Between-herd seroprevalence estimates were highly variable among geographic areas (Figure 5), with wide credible intervals due to the small number of herds considered (n = 9 to 13 per department). Between-herd seroprevalence was estimated to be greater than 75% in four departments for goat and sheep herds, and in one department for cattle herds. Conversely, less than 25% of herds were seropositive in five departments for cattle and sheep herds, and in four departments for goat herds. The estimates of the current study are overall similar to those of the original survey [5], except that the values are lower (respectively higher) in departments with low (respectively high) between-herd seroprevalence in the original survey. We explain the higher number of seropositive herds in endemic departments found in our study by the fact that the study of Gache et al. [5] was based only on test 2, which is less sensitive than test 3 according to our model; and we explain the detection of fewer false-positive herds in departments where C. burnetii infection is rare by the fact that we modelled the imperfect Sp of the tests. Interestingly, similar seroprevalence values were observed in sheep and goat herds in several departments; in addition to the fact that C. burnetii strains circulating in sheep and goats present genotypic similarities [54], this observation supports the hypothesis that C. burnetii is more frequently transmitted between sheep and goat herds than between cattle and small ruminants herds.

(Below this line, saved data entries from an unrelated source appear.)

(** * civiStories: the i18n manager of [src/config.js]

    A shallow embedding of class [I18n] (language registry, preference
    store, bundle loader, translation manager, page binder) together with
    the part of the JavaScript object model its code relies on, and the
    properties of the load / apply / fallback pipeline.

    Conventions.
    - A method that mutates the manager or its surroundings is a computation
      in the monad [M]: it threads a [World] (the [I18n] instance, the DOM,
      [localStorage], the network log, the dispatched events) and ends in
      [Ok v] or [Throw e].  [try_catch] is the [try { } catch { }] block.
    - [await] is sequencing: one call runs to completion before the next.
    - Console output is not part of the model.
    - The language manifest follows the documented shape
      [{ languages: [{code, name, flag, dir}], defaultLang }]; bundles are
      arbitrary JSON documents. *)

From Stdlib Require Import String Ascii ZArith List DecimalString Lia.
From stdpp Require Import base option list strings gmap.

Import ListNotations.
Local Open Scope string_scope.
Set Warnings "-register-all".

(** ** JavaScript values *)

(** The two built-in prototype objects a parsed JSON document inherits from. *)
Inductive Proto : Type :=
  | ObjectPrototype
  | ArrayPrototype.

(** Values: what [JSON.parse] produces ([JNull] .. [JObj]), [undefined],
    and the built-in functions and prototype objects reachable from a JSON
    document through inherited properties.  Numbers are the integer-valued
    ones.  An object is its list of own properties (first entry wins). *)
Inductive JVal : Type :=
  | JUndef
  | JNull
  | JBool (b : bool)
  | JNum (n : Z)
  | JStr (s : string)
  | JArr (items : list JVal)
  | JObj (fields : list (string * JVal))
  | JFunc (name : string)
  | JProto (p : Proto).

Inductive Exn : Type :=
  | TypeError
  | SyntaxError
  | NetworkError
  | StorageError
  | Error (msg : string).

Inductive Result (A : Type) : Type :=
  | Ok (a : A)
  | Throw (e : Exn).

Arguments Ok {A} a.
Arguments Throw {A} e.

(** ToBoolean. *)
Definition truthy (v : JVal) : bool :=
  match v with
  | JUndef | JNull => false
  | JBool b => b
  | JNum n => negb (Z.eqb n 0)
  | JStr s => negb (String.eqb s "")
  | JArr _ | JObj _ | JFunc _ | JProto _ => true
  end.

(** [typeof v === 'object'] *)
Definition typeof_object (v : JVal) : bool :=
  match v with
  | JNull | JArr _ | JObj _ | JProto _ => true
  | JUndef | JBool _ | JNum _ | JStr _ | JFunc _ => false
  end.

(** [a === b] where [b] is a string literal. *)
Definition strict_eq_str (a : JVal) (s : string) : bool :=
  match a with
  | JStr x => String.eqb x s
  | _ => false
  end.

(** [a || b] *)
Definition js_or (a b : JVal) : JVal := if truthy a then a else b.

Definition mem_string (k : string) (l : list string) : bool :=
  existsb (String.eqb k) l.

(** String-keyed properties of [Object.prototype] (ECMA-262 with Annex B). *)
Definition object_prototype_keys : list string :=
  [ "constructor"; "hasOwnProperty"; "isPrototypeOf"; "propertyIsEnumerable";
    "toLocaleString"; "toString"; "valueOf"; "__proto__";
    "__defineGetter__"; "__defineSetter__";
    "__lookupGetter__"; "__lookupSetter__" ].

(** String-keyed methods of [Array.prototype] (ECMA-262, 2023). *)
Definition array_prototype_keys : list string :=
  [ "at"; "concat"; "constructor"; "copyWithin"; "entries"; "every"; "fill";
    "filter"; "find"; "findIndex"; "findLast"; "findLastIndex"; "flat";
    "flatMap"; "forEach"; "includes"; "indexOf"; "join"; "keys";
    "lastIndexOf"; "map"; "pop"; "push"; "reduce"; "reduceRight"; "reverse";
    "shift"; "slice"; "some"; "sort"; "splice"; "toLocaleString";
    "toReversed"; "toSorted"; "toSpliced"; "toString"; "unshift"; "values";
    "with" ].

(** Own property of an object. *)
Fixpoint own_property (fields : list (string * JVal)) (k : string) : option JVal :=
  match fields with
  | [] => None
  | (k', v) :: rest => if String.eqb k' k then Some v else own_property rest k
  end.

(** The canonical decimal spelling of an array index. *)
Definition index_key (i : nat) : string :=
  NilEmpty.string_of_uint (Nat.to_uint i).

(** Own indexed property of an array whose first element has index [i]. *)
Fixpoint array_element (i : nat) (items : list JVal) (k : string) : option JVal :=
  match items with
  | [] => None
  | x :: rest => if String.eqb (index_key i) k then Some x
                 else array_element (S i) rest k
  end.

(** A property found on [Object.prototype] itself ([__proto__] is an
    accessor and is resolved by the receiver, see [lookup_member]). *)
Definition object_prototype_member (k : string) : option JVal :=
  if String.eqb k "constructor" then Some (JFunc "Object")
  else if mem_string k object_prototype_keys
       then Some (JFunc ("Object.prototype." ++ k))
       else None.

(** A property found on [Array.prototype] or further up the chain. *)
Definition array_prototype_member (k : string) : option JVal :=
  if String.eqb k "length" then Some (JNum 0)
  else if String.eqb k "constructor" then Some (JFunc "Array")
  else if mem_string k array_prototype_keys
       then Some (JFunc ("Array.prototype." ++ k))
       else object_prototype_member k.

(** Property resolution on a value whose [typeof] is ['object']: own
    properties first, then the prototype chain.  [None] is "not [in]". *)
Definition lookup_member (v : JVal) (k : string) : option JVal :=
  match v with
  | JObj fields =>
      match own_property fields k with
      | Some x => Some x
      | None => if String.eqb k "__proto__" then Some (JProto ObjectPrototype)
                else object_prototype_member k
      end
  | JArr items =>
      match array_element 0 items k with
      | Some x => Some x
      | None => if String.eqb k "length" then Some (JNum (Z.of_nat (length items)))
                else if String.eqb k "__proto__" then Some (JProto ArrayPrototype)
                else array_prototype_member k
      end
  | JProto ArrayPrototype =>
      if String.eqb k "__proto__" then Some (JProto ObjectPrototype)
      else array_prototype_member k
  | JProto ObjectPrototype =>
      if String.eqb k "__proto__" then Some JNull
      else object_prototype_member k
  | _ => None
  end.

(** [k in v] *)
Definition has_property (v : JVal) (k : string) : bool :=
  match lookup_member v k with Some _ => true | None => false end.

(** [v[k]] on an object *)
Definition get_member (v : JVal) (k : string) : JVal :=
  match lookup_member v k with Some x => x | None => JUndef end.

(** [v.k] on any value: a [TypeError] on [null] and [undefined].  On the
    remaining primitives and on functions the result is [undefined]; the
    code reads only [meta], [lang] and [dir] there, which no built-in
    prototype defines. *)
Definition get_prop (v : JVal) (k : string) : Result JVal :=
  match v with
  | JUndef | JNull => Throw TypeError
  | JObj _ | JArr _ | JProto _ => Ok (get_member v k)
  | JBool _ | JNum _ | JStr _ | JFunc _ => Ok JUndef
  end.

(** [v?.k] *)
Definition get_prop_opt (v : JVal) (k : string) : Result JVal :=
  match v with
  | JUndef | JNull => Ok JUndef
  | _ => get_prop v k
  end.

(** [s.split(sep)] for a one-character separator. *)
Fixpoint split (sep : ascii) (s : string) : list string :=
  match s with
  | EmptyString => [EmptyString]
  | String c rest =>
      if Ascii.eqb c sep then EmptyString :: split sep rest
      else match split sep rest with
           | x :: xs => String c x :: xs
           | [] => [String c EmptyString]
           end
  end.

(** ** Translation lookup: [I18n.t] *)

(** The [for (const k of keys)] loop of [t], with [value] the loop variable. *)
Fixpoint t_loop (key : string) (value : JVal) (keys : list string) : JVal :=
  match keys with
  | [] => value
  | k :: rest =>
      if truthy value && typeof_object value && has_property value k
      then t_loop key (get_member value k) rest
      else JStr key
  end.

(** [t(key)] against the active bundle. *)
Definition t_in (translations : JVal) (key : string) : JVal :=
  t_loop key translations (split "." key).

(** ** The manager, the page and the browser *)

(** One entry of the Language Registry. *)
Record LanguageDescriptor : Type := {
  code : string;
  name : string;
  flag : string;
  dir : string
}.

(** The fields of an [I18n] instance ([storageKey] is a constant). *)
Record I18n : Type := {
  currentLang : option string;
  translations : JVal;
  languages : list LanguageDescriptor;
  defaultLang : string
}.

Definition storageKey : string := "preferred_language".

(** [new I18n()] *)
Definition constructor : I18n :=
  {| currentLang := None; translations := JObj []; languages := [];
     defaultLang := "ar" |}.

(** A DOM node carrying translation markers.  The page is a flat list of
    such nodes; a written property holds the value assigned to it. *)
Record Element : Type := {
  data_i18n : option string;
  data_i18n_html : bool;
  data_i18n_placeholder : option string;
  data_i18n_title : option string;
  textContent : JVal;
  innerHTML : JVal;
  placeholder : JVal;
  title : JVal
}.

Record Img : Type := { src : string; alt : string }.

(** An entry of the [.lang-dropdown] built by [setupLanguageSwitcher]. *)
Record LangOption : Type := {
  data_lang : string;
  option_img : Img;
  option_label : string
}.

Record Document : Type := {
  html_lang : JVal;
  html_dir : JVal;
  elements : list Element;
  currentLangFlag : option Img;
  lang_dropdown : option (list LangOption)
}.

(** The [detail] of a [languageChanged] event. *)
Record LanguageChanged : Type := {
  detail_lang : option string;
  detail_dir : JVal
}.

(** What [fetch] followed by [response.json()] can produce: a rejected
    request, or a response with its [ok] flag whose body parses as JSON
    ([Some]) or does not ([None]). *)
Inductive Fetched (A : Type) : Type :=
  | Rejected
  | Response (ok : bool) (body : option A).

Arguments Rejected {A}.
Arguments Response {A} ok body.

(** [./locales/languages.json] *)
Record Manifest : Type := {
  manifest_languages : list LanguageDescriptor;
  manifest_defaultLang : option string
}.

Inductive Request : Type :=
  | GetManifest
  | GetBundle (langCode : string).

(** The surroundings the manager cannot change.  Every bundle request
    carries a fresh cache-busting token, so the server may answer the n-th
    request of a session differently from the others. *)
Record Browser : Type := {
  bundle_response : nat -> string -> Fetched JVal;
  manifest_response : nat -> Fetched Manifest;
  navigator_language : option string;
  navigator_userLanguage : option string;
  storage_readable : bool;
  storage_writable : bool
}.

Record World : Type := {
  i18n : I18n;
  document : Document;
  localStorage : gmap string string;
  requests : list Request;
  events : list LanguageChanged;
  browser : Browser
}.

Definition with_i18n (f : I18n -> I18n) (w : World) : World :=
  {| i18n := f (i18n w); document := document w;
     localStorage := localStorage w; requests := requests w;
     events := events w; browser := browser w |}.

Definition with_document (f : Document -> Document) (w : World) : World :=
  {| i18n := i18n w; document := f (document w);
     localStorage := localStorage w; requests := requests w;
     events := events w; browser := browser w |}.

Definition with_localStorage (f : gmap string string -> gmap string string)
    (w : World) : World :=
  {| i18n := i18n w; document := document w;
     localStorage := f (localStorage w); requests := requests w;
     events := events w; browser := browser w |}.

Definition with_requests (f : list Request -> list Request) (w : World) : World :=
  {| i18n := i18n w; document := document w;
     localStorage := localStorage w; requests := f (requests w);
     events := events w; browser := browser w |}.

Definition with_events (f : list LanguageChanged -> list LanguageChanged)
    (w : World) : World :=
  {| i18n := i18n w; document := document w;
     localStorage := localStorage w; requests := requests w;
     events := f (events w); browser := browser w |}.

Regarding within-herd seroprevalence, the ranges of the estimates were wide in all species, some herds having a low proportion of seropositive animals, while others had a high proportion. As expected, since the original survey was based on test 2, which is less sensitive than test 3, the within-herd seroprevalence was overall higher in our study than in the original survey [5]. Moreover, both studies revealed greater within-herd seroprevalence levels in goat herds compared to cattle and sheep herds; these differences are consistent with more active bacterial circulation in goat herds due to the massive shedding of C. burnetii and the higher rate of abortions attributed to C. burnetii reported in this species [55,56,57,58].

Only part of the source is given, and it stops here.